The world’s third-largest reserves stockpile added $3.1 billion to $386.6 billion, after falling $4.6 billion in the week to Feb. 6, Bank Rossii said in an e-mailed statement today.
The central bank will buy and sell foreign currency as a way of ensuring the ruble stays within a 39 to 41 trading range against its dollar-euro basket, First Deputy Chairman Alexei Ulyukayev said this week, according to Reuters. After sliding 35 percent against the dollar since August, the ruble strengthened 4.3 percent last week, its biggest weekly advance versus the U.S. currency since December 1998.
“Last week, we saw a dramatic correction of the ruble exchange rate, triggered by a squeeze of local liquidity that was provisioned by the central bank,” said Vladimir Osakovsky, a Moscow-based economist for UniCredit SpA, Italy’s largest bank. “As a result, we saw considerable profit-taking on the foreign exchange market and the central bank decided to stabilize the exchange rate” by buying about $4.3 billion dollars, he said.
Zero said…
“Brown wasn’t drunk; it was the medication speaking.”
…don’t forget his jet lag along with two glasses* of wine
*and by “glasses” he means jugs of british sangria
“If by “recover” one means “temporarily looks as if it is no longer getting worse,” even I might agree that is possible.”
OMG Yves you are so funny! LOL
I agree, if we have a horrendous crash in March, things could start to get slightly better in April.
What a bonehead.
This was the Gordon Brown version of an April Fool’s Joke.
SocialismSucks said…
How did you like the free market in Iraq run by Bush, Cheney, Rumsfeld?
LeeAnne
IT was free LeeAnne – free to help themselves to whatever they wanted.
How can money “go into” the stock market, as if that money comes out of the bank and then disappears into some magical black hole called “the stock market”???

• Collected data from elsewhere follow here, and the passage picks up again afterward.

Lemma getProductsFromLeaderboard_run (f : Faults) (listing : string -> ListingPage)
    (targetUrl : string) (b : Browser) :
  let r := getProductsFromLeaderboard f listing targetUrl b in
  (newPageFails f (pagesRequested b) = true -> exists e, fst r = Thrown e) /\
  (newPageFails f (pagesRequested b) = false -> gotoFails f (navigations b) = true ->
   (exists e, fst r = Thrown e) /\
   In (EvClose (pagesRequested b)) (events (snd r))) /\
  (newPageFails f (pagesRequested b) = false -> gotoFails f (navigations b) = false ->
   fst r = Returned (extractProducts (listing targetUrl))).
Proof.
  cbv zeta. unfold getProductsFromLeaderboard, extractProducts.
  rewrite bind_run. unfold newPage.
  destruct (newPageFails f (pagesRequested b)) eqn:Enew.
  - split; [intros _; eexists; reflexivity|]. split; discriminate.
  - split; [discriminate|].
    unfold tryFinally, tryCatch, closePage. rewrite bind_run. unfold goto.
    cbn [navigations].
    destruct (gotoFails f (navigations b)) eqn:Egoto.
    + split; [|discriminate]. intros _ _. cbn. split; [eexists; reflexivity|].
      apply in_or_app. right. left. reflexivity.
    + split; [discriminate|]. intros _ _. cbv zeta.
      rewrite bind_run, CascadeFacts.evaluate_run.
      rewrite bind_run, CascadeFacts.select_run.
      destruct (addUnique "/products/" (collectProducts (anchors (listing targetUrl)) []) [] [])
        as [seenUrls uniqueProducts].
      destruct (List.length uniqueProducts <? 20)%nat.
      * rewrite bind_run, CascadeFacts.evaluate_run. reflexivity.
      * reflexivity.
Qed.

(** [getProductsFromLeaderboard] throws when its page cannot be opened and
    when the listing does not load (the error is thrown again, after the
    page is closed); otherwise it returns the products of the page. *)
Theorem getProductsFromLeaderboard_outcome (f : Faults) (listing : string -> ListingPage)
    (targetUrl : string) (b : Browser) :
  let r := getProductsFromLeaderboard f listing targetUrl b in
  (newPageFails f (pagesRequested b) = true -> exists e, fst r = Thrown e) /\
  (newPageFails f (pagesRequested b) = false -> gotoFails f (navigations b) = true ->
   (exists e, fst r = Thrown e) /\
   In (EvClose (pagesRequested b)) (events (snd r))) /\
  (newPageFails f (pagesRequested b) = false -> gotoFails f (navigations b) = false ->
   fst r = Returned (extractProducts (listing targetUrl))).
Proof. apply getProductsFromLeaderboard_run. Qed.

End ListingFacts.

(** ** The run *)

Module RunExtras.

Import Js JsArray Session SessionFacts Listing ListingFacts Run RunFacts.
Local Open Scope string_scope.
Local Open Scope list_scope.
Local Open Scope act_scope.
(** ** The collections the handlers above leave out

    [SubscriptionPause], [PaymentReminder] and [RouteAddress] documents, and
    the path [notificationPreferences.email] of the [User] documents, which
    the schema defaults to [true]; they are kept beside the store, which the
    handlers that use them reach as [main]. *)

Record SubscriptionPause := {
  pause_id : ObjectId;
  pause_subscriptionId : ObjectId;
  pause_startDate : Date;
  pause_endDate : Date;
  pause_reason : option string }.

(** A [PaymentReminder]; its [message], free text, is not modelled. *)
Record PaymentReminder := {
  rem_id : ObjectId;
  rem_billId : ObjectId;
  rem_userId : ObjectId;
  rem_reminderDate : Date;
  rem_reminderType : string;
  rem_status : string;
  rem_deliveryMethod : string }.

Record RouteAddress := {
  ra_id : ObjectId;
  ra_routeId : ObjectId;
  ra_addressId : ObjectId;
  ra_sequenceNumber : number }.

Record Store := {
  main : Db;
  pauses : list SubscriptionPause;
  reminders : list PaymentReminder;
  routeAddresses : list RouteAddress;
  emailNotifications : ObjectId -> bool }.

Definition set_main (d : Db) (st : Store) : Store :=
  {| main := d; pauses := pauses st; reminders := reminders st;
     routeAddresses := routeAddresses st; emailNotifications := emailNotifications st |}.

Definition set_pauses (l : list SubscriptionPause) (st : Store) : Store :=
  {| main := main st; pauses := l; reminders := reminders st;
     routeAddresses := routeAddresses st; emailNotifications := emailNotifications st |}.

Definition set_reminders (l : list PaymentReminder) (st : Store) : Store :=
  {| main := main st; pauses := pauses st; reminders := l;
     routeAddresses := routeAddresses st; emailNotifications := emailNotifications st |}.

If I take money out of the bank and use it to buy stock then I pass my money over to the person who sold me the stock. No money has disappeared. Exactly the same amount of money remains free to be used in the system as would have been the case if I hadn’t “put my money into the stockmarket”.
Andy Xie’s comment that profits are “non-existent” reminded me of a 2006 China Economic Net article Are these profits or losses? that included such nuggets as:
At the National Auditing Work Conference held at the end of 2005, Auditor General of the National Audit Office Li Jinhua said that a preliminary overhaul of 11 key SOEs such as the China National Petroleum Corp. and the State Grid Corp. of China revealed that gains and losses were not reported accurately and many SOEs made false reports of profits. Owing to weak internal control, especially the lack of effective checks and balances on the power of top executives, state assets were embezzled.
[…]
Although enterprises supervised by the SASAC earned profits of 480 billion yuan in 2004, losses for the year stood at 350 billion yuan. According to insiders, these publicized losses were just the “tip of the iceberg.” Huge public budgetary funds are needed to make up these losses.
No good reason in the present conjuncture to imagine that non-SOE profits have not been falling.
Riiight: I’m sure “things will be better” by April, right at the time 1Q reports are being published.
bb: GB is going to delay the general elections until the economy is on a clear recovery path as no one is as fit as him to fight crises of such magnitude except sarkozy.
I’d like to add Putin and Chavez to that list.
Vinny GOLDberg
PS — I’m in England now, and let me tell you, this place is a socialist hellhole of first degree…
LeeAnne: How did you like the free market in Iraq run by Bush, Cheney, Rumsfeld?